Buster Larrivée était un « neg’marron » d’une vingtaine d’années.

En 1863, il avait fui la plantation de coton avec ses contremaîtres aux fouets cruels et s’était réfugié au fond d’un lointain bayou. Les crocodiles, les serpents, et surtout les moustiques, avaient dissuadé les poursuivants lancés aux trousses de Buster. Au fond de ce lointain bayou, il fut recueilli par Aristide Bonneville, un pêcheur d’écrevisses qui l’initia aux secrets des marais.
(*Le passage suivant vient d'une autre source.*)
(** The test of main.rs. *)
Example lan_requires_a_usable_non_reserved_host :
  forallb (fun '(a, n, l) => match lan_of a n l with Some lan => negb (is_ok (validate_lan lan)) | None => false end)
    [(RustStd.ipv4 0 0 0 0, RustStd.ipv4 0 0 0 0, 32); (RustStd.ipv4 127 0 0 1, RustStd.ipv4 127 0 0 0, 8);
     (RustStd.ipv4 224 0 0 1, RustStd.ipv4 224 0 0 0, 24); (RustStd.ipv4 192 168 4 0, RustStd.ipv4 192 168 4 0, 24);
     (RustStd.ipv4 192 168 4 255, RustStd.ipv4 192 168 4 0, 24); (RustStd.ipv4 10 202 0 1, RustStd.ipv4 10 202 0 0, 24)] = true /\
  (validate_lan <$> lan_of (RustStd.ipv4 192 168 4 1) (RustStd.ipv4 192 168 4 0) 24) = Some (Ok tt).
Proof. by vm_compute. Qed.

(** The old table cannot honour the saved exclusions, then the certificate is missing: both starts fail closed. *)
Lemma startup_fails_closed_witness :
  let lan := RustStd.ipv4 192 168 1 1 in
  let tables := JObject [("nftables", JArray [])]%string in
  (let old := prepare (SampleBoot.line lan) (SampleBoot.Router false SampleBoot.old_table None) in
   old.2 = inl (Msg "routing table lacks device bypass rules; full routing repair required") /\ SampleBoot.closed old.1 = true) /\
  (let refused := prepare (SampleBoot.line (RustStd.ipv4 10 0 0 1)) (SampleBoot.Router false tables None) in
   SampleBoot.closed refused.1 = false).
Proof.
  cbv zeta. split; [split; [by vm_compute |] |].
  - destruct (prepare (SampleBoot.line (RustStd.ipv4 192 168 1 1)) _) as [s r] eqn:E. pose proof (startup_fails_closed SampleBoot.closed _ _ _ _ E) as Hr.
    destruct (check_args _) as [st | e] eqn:Ec; [| by vm_compute in Ec]. destruct Hr as [[e [=]] | [[Hup | (s1 & e & [=])] _]]. exact Hup.
  - destruct (prepare (SampleBoot.line (RustStd.ipv4 10 0 0 1)) _) as [s r] eqn:E. pose proof (startup_fails_closed SampleBoot.closed _ _ _ _ E) as Hr.
    destruct (check_args _) as [st | e] eqn:Ec; [by vm_compute in Ec |]. destruct Hr as [-> _]. done.
Defined.
(* ===== verification/Api.v ===== *)
(** * The HTTP interface of the panel (crates/gofro-agent/src/api.rs)

    The routes and the layers around them, the redirect to the panel's name,
    and the handlers that change the configuration: each runs one operation of
    the controller and answers with the status read afterwards.  axum finds the
    route of a path and the handler of a method and is the class [Axum]; what
    the status asks of the router is the class [Observed]. *)

From stdpp Require Import base gmap strings list.
From Stdlib Require Import Ascii ZArith Lia.
From S2P Require Import Prelude RustStd Net Ssh Managed Model Stats Peers GeoWire GeoData Config Routing Dataplane FakeStore.
From S2P Require Import Resolver Controller Onboarding Auth AuthSafety Effects.

Definition UPDATE_LOCK : string := "/tmp/gofro-update.lock".
Definition UPDATE_RESULT : string := "/tmp/gofro/update-result".
Definition UPDATE_TRIGGER : string := "/tmp/gofro/update-request".
Definition UPDATE_COMMAND : string := "/usr/libexec/gofro/update".

(** ** Routes *)

Inductive endpoint :=
| Asset (name : string)
| AuthStatus | AuthSetup | AuthLogin | AuthLogout | AuthChangePassword
| GetOnboarding | CompleteOnboarding | GetStatus | StartUpdate | SetAutoUpdate | NetworkManagedByOpenwrt | SetMode
| UpdateServer | DeleteServer | ImportServer | SelectServer | UpdateRouting | UpdateDeviceExclusion | LanDevices | TestRouting
| ProbeServer | BootstrapServer | ResetHostPin | CheckManaged | UpdateManaged | CreateProfile | ManagedStatus | RestartManaged
| CreateFriend | RenameFriend | RevokeFriend | FriendProfile | SetWarp.

#[export] Instance endpoint_eq_dec : EqDecision endpoint.
Proof. solve_decision. Defined.

Definition POST : method := OtherMethod "POST".
Definition PUT : method := OtherMethod "PUT".
Definition DELETE : method := OtherMethod "DELETE".

Record route := Route { r_path : string; r_private : bool; r_methods : list (method * endpoint) }.

Definition public_routes : list route :=
  (fun '(path, ms) => Route path false ms) <$>
  [("/", [(GET, Asset "index")]);
   ("/app.js", [(GET, Asset "javascript")]);
   ("/app.css", [(GET, Asset "stylesheet")]);
   ("/chart.js", [(GET, Asset "chart")]);
   ("/api/auth/status", [(GET, AuthStatus)]);
   ("/api/auth/setup", [(POST, AuthSetup)]);
   ("/api/auth/login", [(POST, AuthLogin)])]%string.
(** What a message makes the root do besides updating its cells. *)
Inductive Out :=
| sendGetSnapshot
| refreshAccounts
| toastSuccess (msg : string)
| toastPlain (msg : string)
| toastError (msg : string).

Definition includes (needle hay : string) : bool :=
  match String.index 0 needle hay with Some _ => true | None => false end.

Definition isSnapshotType (ty : string) : bool :=
  String.eqb ty "snapshot" || String.eqb ty "snapshot_full"
  || String.eqb ty "snapshot_fast".

(** The snapshot branch of [handleMessage]. *)
Definition applySnapshot (msg : Msg.t) (s : Snapshot) : Snapshot :=
  {| user := user s;
     account := account s;
     overview := Msg.overview msg;
     positions := Msg.positions msg;
     orders := Msg.orders msg;
     trades := default [] (Msg.trades msg);
     aiDecisions := default [] (Msg.ai_decisions msg);
     allAssetCurves := match Msg.all_asset_curves msg with
                       | Some curves => curves
                       | None => allAssetCurves s
                       end;
     wsError := wsError s |}.

Definition setUser (u : option User) (s : Snapshot) : Snapshot :=
  {| user := u; account := account s; overview := overview s;
     positions := positions s; orders := orders s; trades := trades s;
     aiDecisions := aiDecisions s; allAssetCurves := allAssetCurves s;
     wsError := wsError s |}.

Definition setAccount (a : option Account) (s : Snapshot) : Snapshot :=
  {| user := user s; account := a; overview := overview s;
     positions := positions s; orders := orders s; trades := trades s;
     aiDecisions := aiDecisions s; allAssetCurves := allAssetCurves s;
     wsError := wsError s |}.

Definition setTrades (t : list Json) (s : Snapshot) : Snapshot :=
  {| user := user s; account := account s; overview := overview s;
     positions := positions s; orders := orders s; trades := t;
     aiDecisions := aiDecisions s; allAssetCurves := allAssetCurves s;
     wsError := wsError s |}.

Definition setWsError (e : option string) (s : Snapshot) : Snapshot :=
  {| user := user s; account := account s; overview := overview s;
     positions := positions s; orders := orders s; trades := trades s;
     aiDecisions := aiDecisions s; allAssetCurves := allAssetCurves s;
     wsError := e |}.

Definition NO_ACCOUNT : string :=
  "No account found. Please create an account in Settings.".

(** [handleMessage] on a message that parsed.  Reading [msg.user.username]
    or [msg.account.name] of an absent field throws inside the [try], which
    leaves the cells as they were. *)
Definition handleMessage (msg : Msg.t) (s : Snapshot) : Snapshot * list Out :=
  let ty := Msg.type msg in
  if String.eqb ty "bootstrap_ok" then
    let s1 := match Msg.user msg with Some u => setUser (Some u) s | None => s end in
    match Msg.account msg with
    | Some a => (setAccount (Some a) s1, [refreshAccounts; sendGetSnapshot])
    | None => (setAccount None (setWsError (Some NO_ACCOUNT) s1), [refreshAccounts])
    end
  else if isSnapshotType ty then (applySnapshot msg s, [])
  else if String.eqb ty "trades" then (setTrades (default [] (Msg.trades msg)) s, [])
  else if String.eqb ty "order_filled" then
    (s, [toastSuccess "Order filled"; sendGetSnapshot])
  else if String.eqb ty "order_pending" then
    (s, [toastPlain "Order placed, waiting for fill"; sendGetSnapshot])
  else if String.eqb ty "user_switched" then
    match Msg.user msg with
    | Some u => (setUser (Some u) s, [toastSuccess ("Switched to " ++ username u)%string])
    | None => (s, [])
    end
  else if String.eqb ty "account_switched" then
    match Msg.account msg with
    | Some a =>
        (setAccount (Some a) s,
         [toastSuccess ("Switched to " ++ name a)%string; refreshAccounts])
    | None => (s, [])
    end
  else if String.eqb ty "error" then
    match Msg.message msg with
    | Some m =>
        if truthy m && includes "No account found" m
        then (setWsError (Some NO_ACCOUNT) s, [])
        else (s, [toastError (if truthy m then m else "Order error")])
    | None => (s, [toastError "Order error"])
    end
  else (s, []).

(** *** The push connection *)

(** The module-level singleton, the refs and locals of the connection
    effect ([ws], [reconnectTimer]), the [wsConnected] cell, and the
    browser's pending [setTimeout] callbacks (handle and delay); the callback
    of every one of them calls [connectWebSocket].  A socket is named by a
    number. *)
Record Link := {
  WS_SINGLETON : option nat;
  wsRef : option nat;
  ws : option nat;
  reconnectTimer : option nat;
  timers : list (nat * Z);
  nextTimer : nat;
  nextSocket : nat;
  wsConnected : bool
}.

(** [reconnectTimer = setTimeout(connectWebSocket, delay)] *)
Definition armReconnect (delay : Z) (l : Link) : Link :=
  {| WS_SINGLETON := WS_SINGLETON l; wsRef := wsRef l; ws := ws l;
     reconnectTimer := Some (nextTimer l);
     timers := timers l ++ [(nextTimer l, delay)];
     nextTimer := S (nextTimer l);
     nextSocket := nextSocket l; wsConnected := wsConnected l |}.

(** [handleClose(event)], for the event's [code]. *)
Definition handleClose (code : Z) (l : Link) : Link :=
  let l1 :=
    {| WS_SINGLETON := None;
       wsRef := if bool_decide (wsRef l = ws l) then None else wsRef l;
       ws := ws l;
       reconnectTimer := reconnectTimer l; timers := timers l;
       nextTimer := nextTimer l; nextSocket := nextSocket l;
       wsConnected := false |} in
  if negb (code =? 1000) && negb (code =? 1001) then armReconnect 3000 l1 else l1.

(** [connectWebSocket()], given whether [new WebSocket(...)] throws. *)
Definition connectWebSocket (throws : bool) (l : Link) : Link :=
  if throws then armReconnect 5000 l
  else {| WS_SINGLETON := Some (nextSocket l); wsRef := Some (nextSocket l);
          ws := Some (nextSocket l);
          reconnectTimer := reconnectTimer l; timers := timers l;
          nextTimer := nextTimer l; nextSocket := S (nextSocket l);
          wsConnected := wsConnected l |}.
A la fin de l’année 1865 le jeune ex esclave, devenu libre au regard de la loi, quitta le bayou et gagna la Nouvelle Orléans. Là, il rencontra un certain Charles Crimson, surnommé « Snake Oil Charlie ». Il devait ce surnom au commerce qu’il faisait en vendant une potion censée guérir tous les maux, des corps aux pieds aux fluxions de poitrine. La posologie du remède était sommaire « une gorgée pour un homme, deux pour un cheval ». Charlie était un bonimenteur hors pair et,  pour assurer son commerce il avait besoin d’un nouvel aide. L’ancien avait été lynché par une bande de salauds du Ku Klux Klan. Snake Oil Charlie engagea donc Buster. Ce dernier lui servait aussi bien pour conduire les quatre mules du chariot de son commerce ambulant que pour emballer vite fait l’estrade et la banderole publicitaire qui ornait un des flancs du chariot. Il faut dire que Charlie ne s’attardait guère après avoir vendu quelques fioles de son remède. Les coliques, les démangeaisons et les nausées qu’il provoquait invitaient à une fuite rapide pour éviter le goudron et les plumes qu’on destinait aux charlatans dans son genre. 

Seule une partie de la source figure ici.